Extracted data:
(* ===== verification/Payload.v ===== *)
(** * The payload builder (crates/blockchain/payload.rs)

    A payload is created empty on top of its parent, and built when it is asked
    for: the system call and the withdrawals are applied, the queues of the
    pool are emptied into the block as long as there is gas, and the header is
    completed.  The state of the builder is [PayloadBuildContext], with the store
    that the source reaches through the state of the machine. *)

From stdpp Require Import base option list numbers strings gmap.
From S2P Require Import Prelude Rlp LevmHost TrieNode Trie Tx BlockTypes Chain Store Blockchain.
From S2P Require Import Mempool Vm.

Local Open Scope Z_scope.

(** ** Creating a payload *)

Module BuildPayloadArgs.
Record t := {
  parent : list Z;
  timestamp : Z;
  fee_recipient : list Z;
  random : list Z;
  withdrawals : option (list Withdrawal.t);
  beacon_root : option (list Z);
  version : Z;
}.

Definition id `{Crypto} (self : t) : Z :=
  let digest := keccak
    (parent self ++ u64_to_be_bytes (timestamp self) ++ random self ++ fee_recipient self
     ++ match withdrawals self with Some withdrawals => encode withdrawals | None => [] end
     ++ default [] (beacon_root self)) in
  u64_from_be_bytes (version self :: drop 1 (take 8 digest)).
End BuildPayloadArgs.

Section create.
Context `{Crypto} `{EthBloom} `{BuildProfile}.

Definition DEFAULT_BUILDER_GAS_CEIL : Z := 30000000.
(* ===== verification/PayloadImport.v ===== *)
(** * Built payloads are valid blocks

    A payload that is created on a stored block and built there is accepted by
    [add_block]: the header follows its parent by the rules, executing the block
    gives the receipts and the gas that the builder recorded, and applying the
    updates gives its state root, whatever the order in which the machine lists
    them. *)

From stdpp Require Import base option list numbers strings gmap sorting.
From S2P Require Import Prelude Rlp RlpProofs LevmHost TrieNode Trie TrieLogic TrieMap TrieCorrect.
From S2P Require Import TrieHashed Tx BlockTypes Chain ChainProofs Store StoreLogic Blockchain.
From S2P Require Import BlockImport WorldState Mempool MempoolProofs Vm Payload PayloadQueue.
From S2P Require Import PayloadProofs.

Local Open Scope Z_scope.

(** ** The root of a state *)

Section roots.
Context `{CryptoLaws}.

Lemma trie_open_inj (d d' : InMemoryTrieDB) (r r' : list Z) (M : gmap (list Z) (list Z)) :
  trie_ok (trie_open d r) M → trie_ok (trie_open d' r') M → r = r'.
Proof.
  intros Ht Ht'. pose proof (trie_ok_canonical _ _ _ Ht Ht') as E.
  unfold trie_open in E. cbn [root] in E. repeat case_decide; congruence.
Qed.

Lemma account_rep_unique (d d' : InMemoryTrieDB) (a a' : AccountState.t) (w : WorldAccount) :
  account_rep d a w → account_rep d' a' w → a = a'.
Proof.
  intros [_ En Eb Ec [_ Hs]] [_ En' Eb' Ec' [_ Hs']].
  pose proof (trie_open_inj _ _ _ _ _ Hs Hs') as Er. destruct a, a'; cbn in *. congruence.
Qed.

(** The root is determined by the accounts. *)
Lemma world_root_unique (s s' : Store.t) (root root' : list Z) (W : World) :
  world_at s root W → world_at s' root' W → root = root'.
Proof.
  intros (A & Ht & _ & HA) (A' & Ht' & _ & HA').
  assert (A = A') as <-; [|by eapply trie_open_inj].
  apply map_eq. intros h. specialize (HA h). specialize (HA' h).
  destruct HA as [a w Ha|]; inversion HA' as [a' w' Ha' E1 E2|]; [|done].
  f_equal. by eapply account_rep_unique.
Qed.
End roots.

(** ** The order of the updates *)

(** A fold over elements with different keys, whose steps commute. *)
Lemma foldl_perm {A B K} (f : B → A → B) (key : A → K) :
  (∀ b x y, key x ≠ key y → f (f b x) y = f (f b y) x) →
  ∀ l l', l ≡ₚ l' → NoDup (key <$> l) → ∀ b, foldl f b l = foldl f b l'.
Proof.
  intros Hf l l'. induction 1 as [|x l l' _ IH|x y l|l l' l'' Hp IH _ IH']; intros Hn b; cbn in *.
  - done.
  - apply NoDup_cons in Hn as [_ Hn]. by apply IH.
  - apply NoDup_cons in Hn as [Hx _]. rewrite Hf; [done|]. set_solver.
  - rewrite IH by done. apply IH'. by rewrite <-Hp.
Qed.

Section updates.
Context `{CryptoLaws}.

(** Updates that agree but for the order of the slots, and lists of them that
    agree but for their order. *)
Record update_equiv (u u' : AccountUpdate.t) : Prop := {
  ue_address : AccountUpdate.address u = AccountUpdate.address u';
  ue_removed : AccountUpdate.removed u = AccountUpdate.removed u';
  ue_info : AccountUpdate.info u = AccountUpdate.info u';
  ue_code : AccountUpdate.code u = AccountUpdate.code u';
  ue_storage : AccountUpdate.added_storage u ≡ₚ AccountUpdate.added_storage u';
}.
Definition updates_equiv (us us' : list AccountUpdate.t) : Prop :=
  ∃ l, us ≡ₚ l ∧ Forall2 update_equiv l us'.

Definition update_key (u : AccountUpdate.t) : list Z := Store.hash_address (AccountUpdate.address u).
Definition slot_key (kv : list Z * Z) : list Z := Store.hash_key kv.1.

(** No two updates are for one account, and no two slots for one key. *)
Definition updates_apart (us : list AccountUpdate.t) : Prop :=
  NoDup (update_key <$> us) ∧
  Forall (λ u, NoDup (slot_key <$> AccountUpdate.added_storage u)) us.

Lemma write_slot_comm (S : gmap (list Z) Z) kv kv' :
  slot_key kv ≠ slot_key kv' →
  write_slot (write_slot S kv) kv' = write_slot (write_slot S kv') kv.
Proof.
  unfold slot_key, write_slot. intros Hk. destruct (kv.2 =? 0), (kv'.2 =? 0).
  - apply delete_delete.
  - by rewrite delete_insert_ne.
  - by rewrite delete_insert_ne.
  - by apply insert_insert_ne.
Qed.

Lemma update_world_comm (W : World) u u' :
  update_key u ≠ update_key u' →
  update_world (update_world W u) u' = update_world (update_world W u') u.
Proof.
  unfold update_key, update_world. intros Hk.
  destruct (AccountUpdate.removed u), (AccountUpdate.removed u').
  - apply delete_delete.
  - rewrite lookup_delete_ne by done. by rewrite delete_insert_ne.
  - rewrite lookup_delete_ne by done. by rewrite delete_insert_ne.
  - rewrite !lookup_insert_ne by done. by apply insert_insert_ne.
Qed.

Lemma update_world_equiv (W : World) u u' :
  NoDup (slot_key <$> AccountUpdate.added_storage u) → update_equiv u u' →
  update_world W u = update_world W u'.
Proof.
  intros Hn [Ea Er Ei _ Es]. unfold update_world, updated. rewrite Ea, Er, Ei.
  destruct (AccountUpdate.removed u'); [done|]. f_equal. f_equal.
  apply (foldl_perm write_slot slot_key write_slot_comm); done.
Qed.

(** The accounts after the updates do not depend on the order. *)
Lemma updates_equiv_world (us us' : list AccountUpdate.t) (W : World) :
  updates_apart us → updates_equiv us us' →
  foldl update_world W us = foldl update_world W us'.
Proof.
  intros [Hn Hs] (l & Hp & Hf). rewrite (foldl_perm update_world update_key update_world_comm us l Hp Hn).
  rewrite Hp in Hs. clear Hp Hn. revert W. induction Hf as [|u u' l us' Hu _ IH]; intros W; [done|].
  apply Forall_cons in Hs as [Hu1 Hs]. cbn [foldl].
  rewrite (update_world_equiv W u u' Hu1 Hu). by apply IH.
Qed.
End updates.

Section transitions.
Context `{Crypto} `{Secp256k1} `{EthBloom} `{BuildProfile} `{Revm}.

Lemma changed_slots_perm l l' : l ≡ₚ l' → changed_slots l ≡ₚ changed_slots l'.
Proof. unfold changed_slots. by intros ->. Qed.

Lemma update_of_equiv (a b : list Z * BundleAccount) :
  bundle_account_equiv a b →
  option_Forall2 update_equiv (update_of a.1 a.2) (update_of b.1 b.2).
Proof.
  intros [Ea En Ed Ei Ec Ek Es]. unfold update_of. rewrite Ea, En, Ed, Ei, Ec, Ek.
  destruct (ba_not_modified b.2); [constructor|].
  destruct (ba_destroyed b.2); [by repeat constructor|].
  destruct (match ba_account_info b.2 with Some _ => _ | None => _ end); [constructor|].
  constructor. split; try done. by apply changed_slots_perm.
Qed.

(** Equivalent bundles give equivalent updates. *)
Lemma transitions_equiv (e e' : RevmState) :
  bundle_equiv (take_bundle e) (take_bundle e') →
  updates_equiv (get_state_transitions e) (get_state_transitions e').
Proof.
  intros (b & Hp & Hf). unfold get_state_transitions.
  exists (omap (λ '(address, account), update_of address account) b). split; [by rewrite Hp|].
  clear Hp. induction Hf as [|[a x] [a' x'] b b' Hx _ IH]; [constructor|].
  apply update_of_equiv in Hx. cbn [fst snd] in Hx. cbn [omap list_omap].
  destruct Hx; [by constructor|done].
Qed.
End transitions.

(** ** Codes *)

Section codes.
Context `{Crypto}.

Definition info_code_hash (info : AccountInfo.t) : list Z := AccountInfo.code_hash info.

(** The update writes this code. *)
Definition writes_code (u : AccountUpdate.t) (hash code : list Z) : Prop :=
  ∃ info, AccountUpdate.info u = Some info ∧ info_code_hash info = hash ∧
    AccountUpdate.code u = Some code.
(* ===== verification/Rlpx.v ===== *)
(** * RLPx messages

    crates/networking/p2p/rlpx: the messages of the p2p, eth and snap protocols with
    their encodings (message.rs, p2p.rs, eth/blocks.rs, eth/transactions.rs,
    eth/receipts.rs, eth/status.rs, snap.rs), the answers that are read from the
    store, and the checks on the status of a peer (eth/backend.rs).  Snappy and the
    secp256k1 keys of k256 are parameters.  An encoder gives the bytes that it
    appends to its buffer. *)

From stdpp Require Import base option list numbers strings pretty gmap.
From S2P Require Import Prelude Rlp RlpStruct LevmHost Trie Tx BlockTypes Chain Store.

Local Open Scope Z_scope.
Local Open Scope rlp_scope.

(** ** Strings and quadruples (rlp/encode.rs, rlp/decode.rs) *)

Definition cont (b : Z) : bool := (0x80 <=? b) && (b <=? 0xBF).
Definition within (a b c : Z) : bool := (a <=? c) && (c <=? b).

(** [str::from_utf8]: the well-formed byte sequences of the Unicode standard. *)
Fixpoint utf8_valid (bs : list Z) : bool :=
  match bs with
  | [] => true
  | a :: bs1 =>
      if a <? 0x80 then utf8_valid bs1
      else
        match bs1 with
        | [] => false
        | b :: bs2 =>
            if within 0xC2 0xDF a then cont b && utf8_valid bs2
            else
              match bs2 with
              | [] => false
              | c :: bs3 =>
                  if within 0xE0 0xEF a then
                    (if a =? 0xE0 then within 0xA0 0xBF b
                     else if a =? 0xED then within 0x80 0x9F b else cont b)
                    && cont c && utf8_valid bs3
                  else
                    match bs3 with
                    | [] => false
                    | d :: bs4 =>
                        within 0xF0 0xF4 a
                        && (if a =? 0xF0 then within 0x90 0xBF b
                            else if a =? 0xF4 then within 0x80 0x8F b else cont b)
                        && cont c && cont d && utf8_valid bs4
                    end
              end
        end
  end.
#[export] Instance HashOrNumber_codec : RLPCodec HashOrNumber.t.
Proof.
  split.
  - intros [hash|number]; [exact (codec_length hash)|exact (codec_length number)].
  - intros [hash|number] rest Hv Hl;
      change (decode_unfinished ?l) with (HashOrNumber.decode_unfinished l).
    + change (encode (HashOrNumber.Hash hash)) with (encode hash) in *.
      pose proof (codec_roundtrip hash rest Hv Hl) as E. destruct (hash_first hash Hv) as [l El].
      rewrite El in *. unfold HashOrNumber.decode_unfinished. cbn [app] in *.
      by rewrite E.
    + change (encode (HashOrNumber.Number number)) with (encode number) in *.
      pose proof (codec_roundtrip number rest Hv Hl) as E.
      destruct (number_first number Hv) as (b & l & El & Hb).
      rewrite El in *. unfold HashOrNumber.decode_unfinished, HashOrNumber.HASH_FIRST_BYTE_DECODER.
      cbn [app] in *. rewrite (proj2 (Z.eqb_neq _ _) Hb). by rewrite E.
  - intros x d rest. change (decode_unfinished d) with (HashOrNumber.decode_unfinished d).
    unfold HashOrNumber.decode_unfinished. destruct d as [|b d]; [done|].
    case_match; intros Hd; apply bind_Ok in Hd as ([y r] & Ey & [= _ <-]);
      by apply codec_progress in Ey.
  - intros d. change (decode_unfinished d) with (HashOrNumber.decode_unfinished d).
    unfold HashOrNumber.decode_unfinished. destruct d as [|b d]; [done|].
    case_match; (apply bind_fuel; [apply codec_fuel|by intros []]).
  - intros [hash|number] Hv; [exact (codec_bytes hash Hv)|exact (codec_bytes number Hv)].
Qed.

(** The flag is written as a [u8] and read as a [bool]. *)
Lemma flag_encode (b : bool) : encode ((if b then 1 else 0) : u8) = encode b.
Proof. by destruct b. Qed.

#[export] Instance AccountStateSlim_valid : RLPValid AccountStateSlim.t := λ x,
  rlp_valid (AccountStateSlim.nonce x) ∧ rlp_valid (AccountStateSlim.balance x) ∧
  rlp_valid (AccountStateSlim.storage_root x) ∧ rlp_valid (AccountStateSlim.code_hash x).
#[export] Instance AccountStateSlim_codec : RLPCodec AccountStateSlim.t.
Proof. struct_codec AccountStateSlim.encode AccountStateSlim.decode_unfinished. Qed.

#[export] Instance AccountRangeUnit_valid : RLPValid AccountRangeUnit.t := λ x,
  rlp_valid (AccountRangeUnit.hash x) ∧ rlp_valid (AccountRangeUnit.account x).
#[export] Instance AccountRangeUnit_codec : RLPCodec AccountRangeUnit.t.
Proof. struct_codec AccountRangeUnit.encode AccountRangeUnit.decode_unfinished. Qed.

#[export] Instance StorageSlot_valid : RLPValid StorageSlot.t := λ x,
  rlp_valid (StorageSlot.hash x) ∧ rlp_valid (StorageSlot.data x).
(* ===== verification/L2Bridge.v ===== *)
(** * The L2 bridge: commitments, withdrawal proofs and their verification

    crates/l2: the Merkle tree of withdrawals (utils/merkle_tree.rs), the encoding
    of state diffs (proposer/state_diff.rs), what the committer computes of a block
    before it sends it (proposer/l1_committer.rs), the proof that the SDK builds
    for a claim (sdk/src/sdk.rs), and its verification by the contract
    (contracts/src/l1/CommonBridge.sol).  The clients of L1 and L2 are not
    modelled. *)

From stdpp Require Import base option list numbers strings gmap.
From S2P Require Import Prelude Rlp LevmHost Trie Tx BlockTypes Chain Store Blockchain.

Local Open Scope Z_scope.

Notation Hash := (list Z) (only parsing).

(** ** merkle_tree.rs *)

Inductive MerkleError := LeftElementIsNone | DataVectorIsEmpty.

(** [chunks(2)]: the left element and the right one, which is the left again when
    there is none; no chunk is empty, so no chunk is an error. *)
Fixpoint chunks (data : list Hash) : list (Hash * Hash) :=
  match data with
  | l :: r :: data => (l, r) :: chunks data
  | [l] => [(l, l)]
  | [] => []
  end.

Section merkle.
Context `{Crypto}.

Definition pair_hash (chunk : Hash * Hash) : Hash := keccak (chunk.1 ++ chunk.2).
Definition level (data : list Hash) : list Hash := pair_hash <$> chunks data.

(** [while data.len() > 1 || first]; each round halves the elements. *)
Fixpoint merkelize_loop (fuel : nat) (first : bool) (data : list Hash) :
    Outcome MerkleError (list Hash) :=
  match fuel with
  | O => NoFuel
  | S fuel =>
      if (1 <? len data) || first then merkelize_loop fuel false (level data) else Ok data
  end.

Definition merkle_fuel (data : list Hash) : nat := (length data + 2)%nat.

Definition merkelize (data : list Hash) : Outcome MerkleError Hash :=
  data ← merkelize_loop (merkle_fuel data) true data;
  ok_or (head data) DataVectorIsEmpty.
Lemma collect_diffs_info block_number updates accounts s s' r :
  collect_diffs block_number updates accounts s = (Ok r, s') →
  Forall (λ u, is_Some (AccountUpdate.info u)) updates.
Proof.
  revert accounts s. induction updates as [|update updates IH]; intros accounts s E; [constructor|].
  cbn [collect_diffs] in E.
  apply bind_Ok_inv in E as (parent & s1 & _ & E). apply bind_Ok_inv in E as (acc & s2 & _ & E).
  apply bind_Ok_inv in E as (info & s3 & Ei & E). apply bind_Ok_inv in E as (diff & s4 & _ & E).
  constructor; [|by eapply IH]. injection Ei as Ei _. apply ok_or_Ok in Ei. by rewrite Ei.
Qed.

(** C40 A block whose execution reports an account without new account info is never
    committed.  These are the destroyed accounts and the accounts of which only the
    storage changed: the committer takes the missing info for a failure of the
    storage, at every attempt. *)
Theorem update_without_info_never_committed n s header body receipts updates update :
  (Store.get_block_body n s).1 = Ok (Some body) →
  (Store.get_block_header n s).1 = Ok (Some header) →
  execute_block s (Block.new header body) = Ok (receipts, updates) →
  update ∈ updates → AccountUpdate.info update = None →
  ∀ co, (commit_block n s).1 ≠ Ok (Some co).
Proof.
  intros Eb Eh Ex Hin Hu co Hco. destruct (commit_block n s) as [r s'] eqn:E. cbn in Hco. subst r.
  unfold commit_block in E.
  apply bind_Ok_inv in E as (body' & s1 & E1 & E).
  assert (committer_store (Store.get_block_body n) s = (Ok (Some body), s)) as E1'.
  { apply map_err_run_ok. rewrite read_only_run by read_only. by rewrite Eb. }
  rewrite E1' in E1. injection E1 as <- <-.
  apply bind_Ok_inv in E as (header' & s2 & E2 & E).
  assert (committer_store (Store.get_block_header n) s = (Ok (Some header), s)) as E2'.
  { apply map_err_run_ok. rewrite read_only_run by read_only. by rewrite Eh. }
  rewrite E2' in E2. injection E2 as <- <-.
  apply bind_Ok_inv in E as (? & s3 & [= <- <-] & E).
  apply bind_Ok_inv in E as (root & s4 & [= _ <-] & E).
  apply bind_Ok_inv in E as (deposit_hash & s5 & [= _ <-] & E).
  apply bind_Ok_inv in E as (diff & s6 & Ed & _). unfold prepare_state_diff in Ed.
  apply bind_Ok_inv in Ed as (st & s7 & [= <- <-] & Ed).
  apply bind_Ok_inv in Ed as ([rs us] & s8 & Er & Ed). injection Er as Er <-.
  rewrite Ex in Er. injection Er as <- <-.
  apply bind_Ok_inv in Ed as (accounts & s9 & Ec & _).
  apply collect_diffs_info in Ec. rewrite Forall_forall in Ec.
  destruct (Ec update Hin) as [info Ei]. congruence.
Qed.
End theorems.
(** The text of a [str] between the quotes of its [repr], for ASCII text. *)
Fixpoint repr_escape (delimiter : ascii) (s : string) : string :=
  match s with
  | EmptyString => EmptyString
  | String c rest =>
      let n := nat_of_ascii c in
      let two (e : ascii) := String json.backslash (String e (repr_escape delimiter rest)) in
      if Ascii.eqb c delimiter then two delimiter
      else if Ascii.eqb c json.backslash then two json.backslash
      else if (n =? 10)%nat then two "n"%char
      else if (n =? 13)%nat then two "r"%char
      else if (n =? 9)%nat then two "t"%char
      else if (n <? 32)%nat || (n =? 127)%nat then
        String json.backslash
          (String "x" (String (json.hex_digit (n / 16))
                         (String (json.hex_digit (n mod 16)) (repr_escape delimiter rest))))
      else String c (repr_escape delimiter rest)
  end.

Fixpoint contains (c : ascii) (s : string) : bool :=
  match s with
  | EmptyString => false
  | String c' rest => Ascii.eqb c c' || contains c rest
  end.

(** [repr] of a [str]: in apostrophes, or in quotes when it holds an
    apostrophe and no quote. *)
Definition repr_str (s : string) : string :=
  let delimiter :=
    if contains "'" s && negb (contains json.quote s) then json.quote else "'"%char in
  String delimiter (repr_escape delimiter s ++ String delimiter EmptyString).

(** [repr(v)] *)
Fixpoint repr (v : pyval) : string :=
  match v with
  | PNone => "None"
  | PBool true => "True"
  | PBool false => "False"
  | PInt z => json.decimal z
  | PFloat r => r
  | PStr s => repr_str s
  | PList items =>
      let fix elements (l : list pyval) : string :=
        match l with
        | [] => EmptyString
        | [x] => repr x
        | x :: l' => repr x ++ ", " ++ elements l'
        end in
      "[" ++ elements items ++ "]"
  | PDict items =>
      let fix members (l : list (string * pyval)) : string :=
        match l with
        | [] => EmptyString
        | [(k, x)] => repr_str k ++ ": " ++ repr x
        | (k, x) :: l' => repr_str k ++ ": " ++ repr x ++ ", " ++ members l'
        end in
      "{" ++ members items ++ "}"
  end.

(** The call the handler makes for the given city in this environment. *)
Definition call (city : pyval) : http_request :=
  {| url := endpoint;
     request_headers := [("X-RapidAPI-Key", key); ("X-RapidAPI-Host", host)];
     params := [("place", city); ("units", PStr "standard");
                ("mode", PStr "json"); ("lang", PStr "en")];
     timeout := 10 |}.

End Sample.

(* ================================================================= *)
(** ** The handler *)

Section Handler.

(** [json.loads] on a [str]: the decoded value, or [None] when it raises
    [json.JSONDecodeError]. *)
Variable json_loads : string -> option pyval.

(** [json.dumps] *)
Variable json_dumps : pyval -> string.

(** The module's globals, read with [os.environ.get]: a [str], or [None]
    for a variable that is not set. *)
Variables RAPIDAPI_KEY RAPIDAPI_HOST WEATHER_API_URL : pyval.

(** The weather provider as [requests.get] sees it. *)
Variable upstream : http_request -> get_outcome.

(** [datetime.now().isoformat()] at the time of the invocation. *)
Variable now_isoformat : string.

(** [str(v)] for a value that is not a [str]: its [repr]. *)
Variable py_repr : pyval -> string.

(** Writing a text that is not ASCII to [sys.stdout]: [None] when the stream
    encodes it, or the message of the [UnicodeEncodeError] that it raises. *)
Variable stdout_write : string -> option string.

(** [str(v)], as an f-string formats a value. *)
Definition py_str (v : pyval) : string :=
  match v with
  | PStr s => s
  | _ => py_repr v
  end.

(** What keeps a text out of the log: nothing for an ASCII text, which every
    stream encodes. *)
Definition encode_error (log_text : string) : option string :=
  if is_ascii log_text then None else stdout_write log_text.

(** [print(log_text)] *)
Definition print (log_text : string) : M unit :=
  match encode_error log_text with
  | None => ret tt
  | Some msg => raise (Exc UnicodeEncodeError msg)
  end.

(** [json.loads(v)]: a value that is not a [str] is a [TypeError]; a [str]
    that does not decode is a [json.JSONDecodeError], whose message no clause
    of the handler reads. *)
Definition loads (v : pyval) : result pyval :=
  match v with
  | PStr s =>
      match json_loads s with
      | Some decoded => Ok decoded
      | None => Raised (Exc JSONDecodeError "Expecting value")
      end
  | _ => Raised (Exc TypeError
                   ("the JSON object must be str, bytes or bytearray, not "
                      ++ type_name v))
  end.

(** [response.json()]: [requests] decodes the text of the reply with the
    standard [json] module and raises its own [JSONDecodeError], a subclass
    of [json.JSONDecodeError], when the text does not decode. *)
Definition response_json (response : Response) : result pyval :=
  match json_loads (text response) with
  | Some decoded => Ok decoded
  | None => Raised (Exc RequestsJSONDecodeError "Expecting value")
  end.

(** [requests.get(...)]: the call is recorded, then the provider answers. *)
Definition requests_get (rq : http_request) : M Response :=
  fun calls =>
    match upstream rq with
    | Responded response => (Ok response, (calls ++ [rq])%list)
    | Failed cls msg => (Raised (Exc cls msg), (calls ++ [rq])%list)
    end.

(** The arguments of [requests.get] at line 67, with the [headers] and
    [params] dictionaries of lines 53 to 65. *)
Definition weather_request (city : pyval) : http_request :=
  {| url := WEATHER_API_URL;
     request_headers := [("X-RapidAPI-Key", RAPIDAPI_KEY);
                         ("X-RapidAPI-Host", RAPIDAPI_HOST)];
     params := [("place", city);
                ("units", PStr "standard");
                ("mode", PStr "json");
                ("lang", PStr "en")];
     timeout := 10 |}.

(** Lines 38 to 99: from the test of [city] to the reply with status 200. *)
Definition fetch_weather (city : pyval) : M proxy_response :=
  if negb (truthy city) then
    ret {| statusCode := 400;
           headers := [("Content-Type", "application/json");
                       ("Access-Control-Allow-Origin", "*");
                       ("Access-Control-Allow-Methods", "GET,POST,OPTIONS");
                       ("Access-Control-Allow-Headers",
                        "Content-Type,X-Amz-Date,Authorization,X-Api-Key,X-Amz-Security-Token")];
           body := json_dumps (PDict [("error", PStr "City parameter is required.")]) |}
  else
    print ("Fetching weather for city: " ++ py_str city) ;;;
    response <- requests_get (weather_request city) ;;
    eval (raise_for_status response) ;;;
    weather_data <- eval (response_json response) ;;
    forecasts <- eval (py_get weather_data "list" (PList [PDict []])) ;;
    first_forecast <- eval (py_getitem0 forecasts) ;;
    main1 <- eval (py_get first_forecast "main" (PDict [])) ;;
    temperature <- eval (py_get main1 "temprature" PNone) ;;
    main2 <- eval (py_get first_forecast "main" (PDict [])) ;;
    feels_like <- eval (py_get main2 "temprature_feels_like" PNone) ;;
    weather1 <- eval (py_get first_forecast "weather" (PList [PDict []])) ;;
    weather1_0 <- eval (py_getitem0 weather1) ;;
    description <- eval (py_get weather1_0 "description" PNone) ;;
    weather2 <- eval (py_get first_forecast "weather" (PList [PDict []])) ;;
    weather2_0 <- eval (py_getitem0 weather2) ;;
    icon <- eval (py_get weather2_0 "icon" PNone) ;;
    main3 <- eval (py_get first_forecast "main" (PDict [])) ;;
    humidity <- eval (py_get main3 "humidity" PNone) ;;
    wind <- eval (py_get first_forecast "wind" (PDict [])) ;;
    wind_speed <- eval (py_get wind "speed" PNone) ;;
    let formatted_weather :=
      PDict [("city", city);
             ("country", PNone);
             ("temperature", temperature);
             ("feels_like", feels_like);
             ("description", description);
             ("icon", icon);
             ("humidity", humidity);
             ("wind_speed", wind_speed);
             ("timestamp", PStr now_isoformat)] in
    ret {| statusCode := 200;
           headers := [("Content-Type", "application/json");
                       ("Access-Control-Allow-Origin", "*");
                       ("Access-Control-Allow-Methods", "GET,POST,OPTIONS");
                       ("Access-Control-Allow-Headers",
                        "Content-Type,X-Amz-Date,Authorization,X-Api-Key,X-Amz-Security-Token")];
           body := json_dumps formatted_weather |}.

Brief: In the records above, find each line that mentions the word "icon", and copy it.

Worked solution:
    icon <- eval (py_get weather2_0 "icon" PNone) ;;
             ("icon", icon);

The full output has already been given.